Mise en oeuvre des gratuités des soins: état des savoirs en 2013
La problématique de la formulation et de la mise en œuvre des politiques de gratuité est restée un domaine d’investigation relativement intense ces dernières années. Cela est vrai pour la CoP comme un groupe (cf. l’atelier de Bamako en 2011 et une conférence scientifique à Ouagadougou prévue pour novembre 2013), mais aussi pour plusieurs équipes de chercheurs. A ce niveau, je me permettrais de mettre en exergue les études récentes de Valéry Ridde (Université de Montréal) et de Sophie Witter (Université d’Aberdeen), deux auteurs prolifiques dont les travaux avaient d’ailleurs déjà nourri l'étude multi-pays.
Début 2013, a été publié un numéro d’Afrique Contemporaine présentant les résultats d’un projet de recherche à méthodes mixtes mené par Jean-Pierre Olivier de Sardan et Valéry Ridde. Le numéro rapporte différentes observations faites par les équipes de recherche, notamment du LASDEL, sur les politiques d’exemption au Burkina Faso, Mali et Niger. Différents articles sont à signaler dont un sur la perception des acteurs au Mali, une "cartographie" des politiques de gratuité en Afrique de l’Ouest (qui montre que tous les pays en font) et une étude montrant les problèmes de décapitalisation des centres de santé au Niger.
L’article de synthèse s’intitule « L'exemption de paiement des soins au Burkina Faso, Mali et Niger : Les contradictions des politiques publiques ». Le titre reflète assez bien le ton général du numéro. Voici un extrait :
Les exemptions de paiement ont été des décisions nationales, revendiquées comme souveraines, et mises en place par les techniciens nationaux sans aide particulière de l’extérieur, ce qui est plutôt rare dans l’histoire des politiques de santé. Mais ces mesures ont été décidées dans une grande précipitation. La décision a été politique avant d’être technique, annoncée soudainement et de façon publique, prenant de court et par surprise, non seulement les agents sur le terrain, mais aussi les techniciens des ministères.
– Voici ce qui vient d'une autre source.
(* ===== verification/SyncSamples.v ===== *)
(** * The synchronisation on concrete chains

    The theorems are applied to the node of [NodeSamples.v], which fetches the
    block that its peer imported; and a cache is shown with which a range of
    valid blocks from honest peers is not imported. *)
From stdpp Require Import strings.
From S2P Require Import Prelude FuelTypes BlockTypes ExecutorTypes Executor ExecutorSamples MerklizedTable Importer ImporterFacts UpgradableExecutor Producer ProducerFacts NodeSamples Sync SyncFacts SyncNode.

#[local] Existing Instance sample_hashing.
#[local] Existing Instance sample_vm.
#[local] Existing Instance sample_vm_laws.
#[local] Existing Instance MemoryStore_view.
#[local] Existing Instance sample_wasm.

(** ** The state *)
Lemma sync_state_refines_witness :
  let events := [ObserveEvent 20; CommitEvent 12; FailedEvent (MkRangeInclusive 15 20); ObserveEvent 14] in
  foldl state_step (State_new (Some 10) None) events = Processing (MkRangeInclusive 13 14)
  ∧ next_needed (goal (foldl state_step (State_new (Some 10) None) events)) = 13.
Proof.
  cbn zeta. split; [reflexivity|].
  refine (eq_trans (proj1 (proj2 (sync_state_refines (Some 10) None _ _ _ _))) _); [..|reflexivity].
  - intros h [= <-]. vm_compute. split; discriminate.
  - done.
  - repeat constructor; vm_compute; discriminate.
Defined.

(** ** Chunks *)
Definition empty_header (h : BlockHeight) : BlockHeader :=
  MkBlockHeader (MkApplicationHeader 7 1 1 (MkGeneratedApplicationFields 0 0 (generate_txns_root []) 0 0))
    (MkConsensusHeader 0 h 1000 (MkGeneratedConsensusFields 0)) None.
Definition empty_block (h : BlockHeight) : SealedBlock := MkSealedBlock (MkBlock (empty_header h) []) (ConsensusPoA [1]).
(** Two headers that an earlier session left *)
Definition left_over : Cache :=
  {[ 3 := DataHeader (sealed_header (empty_block 3)); 4 := DataHeader (sealed_header (empty_block 4)) ]}.

Lemma chunks_cover_witness :
  ∃ chunks, get_chunks left_over (MkRangeInclusive 1 8) 2 = Some chunks ∧ Covered left_over 2 9 1 9 chunks ∧ length chunks = 4%nat.
Proof.
  destruct (chunks_cover left_over (MkRangeInclusive 1 8) 2) as (chunks & H1 & H2).
  - cbn. lia.
  - vm_compute. reflexivity.
  - lia.
  - exists chunks. split; [exact H1|]. split; [exact H2|]. vm_compute in H1. injection H1 as <-. reflexivity.
Defined.

(** ** A node *)
Definition sample_recover (signature : list Z) (id : Bytes32) : option Address := if decide (signature = [1]) then Some 0 else None.
Definition network_chain (h : BlockHeight) : SealedBlock := sample_sealed.
Definition honest_network (chain : Z → SealedBlock) (check : SealedBlockHeader → result string bool) : SyncNetwork :=
  MkSyncNetwork
    (λ _ r, Ok (MkSourcePeer 3 (Some (sealed_header <$> chain_blocks chain (r_start r) (r_len r)))))
    (λ _ r, Ok (MkSourcePeer 4 (Some ((λ b, transactions (entity b)) <$> chain_blocks chain (r_start r) (r_len r)))))
    (λ _ source, Ok (Some ((λ b, transactions (entity b)) <$> chain_blocks chain (r_start (data source)) (r_len (data source)))))
    check.
Lemma honest_network_honest chain check first last : honest chain first last (honest_network chain check).
Proof. intros number [a b] _ _. cbn. split_and!; [by exists 3|by exists 4|done]. Qed.

Definition sample_check : SealedBlockHeader → result string bool := adapter_check_sealed_header sample_recover sample_config.
Definition sample_network : SyncNetwork := honest_network network_chain sample_check.
Definition sample_params_sync : SyncConfig := MkSyncConfig 10 100.
(** The height 6 is observed while the block 5 is executed. *)
Definition sync_node : SyncNode := MkSyncNode sample_importer [] [MkTurn 1 [ObservedHeight 6] None].
#[local] Existing Instance sync_node_ports.
Definition sync_start : SyncService SyncNode := MkSyncService (State_new (Some 4) None) false sync_node.
Definition sync_observed : SyncService SyncNode := sync_height sync_start (ObservedHeight 5).

Lemma sample_genesis_imported : Imported sample_config 1 sample_importer [sample_genesis].
Proof.
  split.
  - exact sample_chain.
  - repeat constructor; vm_compute; discriminate.
  - intros i b [-> <-]%list_lookup_singleton_Some. done.
  - cbn. apply sublist_nil_l.
  - done.
Qed.
Lemma network_chain_ok : chain_ok sample_check network_chain 5 5.
Proof.
  intros h Hh. assert (h = 5) as -> by lia. split; [vm_compute; reflexivity|]. split; [|vm_compute; reflexivity].
  split; [vm_compute; reflexivity|]. vm_compute. split; discriminate.
Qed.
Lemma sync_node_turns : turns_ok (sn_turns sync_node).
Proof. repeat constructor; vm_compute; discriminate. Qed.

(** What remains of a session: its outcome, the state and the notification *)
Definition session_summary (r : option (result RangeInclusive unit * Reports * list CacheOp * SyncService SyncNode))
    : option (result RangeInclusive unit * Status * bool) :=
  (λ r, (r.1.1.1, status r.2, notified r.2)) <$> r.
Definition sample_session : option (result RangeInclusive unit * Reports * list CacheOp * SyncService SyncNode) :=
  import_inner (P := sync_node_ports sample_config) sample_params_sync sample_network 1 1 ∅ sync_observed.
Lemma sample_session_summary : session_summary sample_session = Some (Ok (), Processing (MkRangeInclusive 6 6), true).
Proof. vm_compute. reflexivity. Qed.


Definition peer_import : option Importer := import_all sample_config 1 (chain_blocks network_chain 5 1) sample_importer.
Lemma honest_sync_catches_up_witness :
  ∃ reports ops s' peer', sample_session = Some (Ok (), reports, ops, s') ∧ peer_import = Some peer'
    ∧ database (sn_importer (node s')) = database peer' ∧ notified s' = true.
Proof.
  assert (match peer_import with Some _ => true | None => false end = true) as Hok by (vm_compute; reflexivity).
  destruct peer_import as [peer'|] eqn:Hpeer; [clear Hok|discriminate Hok].
  destruct (honest_sync_catches_up sample_recover sample_config 1 sample_validator_ok sample_params_sync sample_network 1 1 ∅ sync_observed
    (MkRangeInclusive 5 5) network_chain [sample_genesis] 1 sample_importer peer') as (reports & ops & s' & Hrun & Hdb & Hnext & Hnot).
  - reflexivity.
  - vm_compute. repeat split; discriminate.
  - vm_compute. reflexivity.
  - vm_compute. split; discriminate.
  - discriminate.
  - split; [discriminate|]. split; [exists []; split; [exact sample_genesis_imported|constructor]|]. split; [constructor|exact sync_node_turns].
  - split; [reflexivity|]. split; cbn; lia.
  - repeat constructor.
  - exact network_chain_ok.
  - reflexivity.
  - exact Hpeer.
  - apply honest_network_honest.
  - reflexivity.
  - intros h d _. by rewrite lookup_empty.
  - apply undisturbed_uncached; [cbn; lia|vm_compute; reflexivity|cbn; lia|intros h _; apply lookup_empty|vm_compute; discriminate|vm_compute; discriminate].
  - exists reports, ops, s', peer'. split; [exact Hrun|]. split; [reflexivity|]. split; [exact Hdb|].
    pose proof sample_session_summary as Hsum. fold sample_session in Hrun. rewrite Hrun in Hsum. cbn in Hsum. by injection Hsum.
Defined.

(** ** A cache that stops an honest import *)
(** A node that accepts exactly the block after its last *)
Definition counting_ports : SyncPorts Z := {|
  arrivals := λ n, ([], n);
  port_execute_and_commit := λ block n,
    if decide (sealed_height (sealed_header block) = n + 1) then (Some (Ok ()), n + 1) else (Some (Err "not the next block"), n)
|}.

(** The headers 3 and 4 are cached, the block 2 is not, and batches have two
    blocks: the gap at 2 is fetched as the batch of 2 and 3, and then the block 3
    comes again with the cached batch.  Its execution fails, although every peer
    is honest and the cache holds headers of the chain, and the range is given up
    at height 4. *)
Lemma cached_header_is_executed_twice :
  cache_of_chain empty_block 2 8 left_over ∧ honest empty_block 2 8 (honest_network empty_block (λ _, Ok true))
  ∧ (λ r, (r.1.1.1, status r.2, node r.2)) <$>
      import_inner (P := counting_ports) (MkSyncConfig 10 2) (honest_network empty_block (λ _, Ok true)) 10 10 left_over
        (MkSyncService (Processing (MkRangeInclusive 2 8)) false 1)
    = Some (Err (MkRangeInclusive 4 8), Committed 3, 3).
Proof.
  split_and!; [|apply honest_network_honest|vm_compute; reflexivity].
  unfold left_over. intros h d _ [[<- <-]|[_ [<- <-]%lookup_singleton_Some]]%lookup_insert_Some; by left.
Qed.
(Olivier de Sardan & Ridde 2012)
Quelques mois plus tôt, Valéry Ridde, Ludovic Queuille et Yamba Kafando avaient par ailleurs bouclé le rapport final du projet collectif intitulé «Capitalisations de politiques publiques d’exemption du paiement des soins en Afrique de l’Ouest». Ce projet est à signaler à au moins deux titres : outre la connaissance qu’il a générée, il a le grand mérite d’avoir reposé sur une démarche impliquant les experts-pays (des cadres des ministères de la santé, des experts d’ONG impliquées dans les expériences de gratuité et des chercheurs). L’étude transversale a porté sur 7 pays (Bénin, Burkina Faso, Ghana, Mali, Niger, Sénégal et Togo). Elle aussi se concentrait sur les enjeux de mise en œuvre.
Le ton général du livre est plus positif que l’ouvrage précédent. Le chapitre de synthèse, également disponible en anglais, identifie, pour six des pays d’étude, les difficultés majeures rencontrées dans les processus de mise en œuvre mais aussi les innovations. Un extrait :
« Si les principes sur lesquels se fondent ces politiques semblent bien appréciés, le personnel de santé ne cache pas son insatisfaction à l’égard de leur mise en oeuvre. Au Burkina Faso, il se plaint du manque de matériel médico-technique tandis qu’au Sénégal et au Niger, les plaintes portent sur les retards importants dans le remboursement des actes effectués gratuitement pour les patients. Ailleurs, les agents se plaignent de la rupture des stocks de certains intrants, comme pour les ACT au Mali. Enfin, dans la majorité des cas, les agents réclament des primes financières pour justifier la hausse de leurs activités cliniques ou administratives à la suite des politiques d’exemption du paiement. Notons que ces aspects financiers des primes pour le personnel de santé n’ont été pris en compte dans aucune politique. »
(Ridde et al. 2012)
De son côté, Sophie Witter a, en 2012, publié une étude, portant sur la politique de gratuité des césariennes et des soins pour les enfants de moins de 5 ans au Soudan, un pays relativement peu documenté en santé internationale. Son étude met en exergue, à nouveau, de grosses faiblesses au niveau de la mise en œuvre.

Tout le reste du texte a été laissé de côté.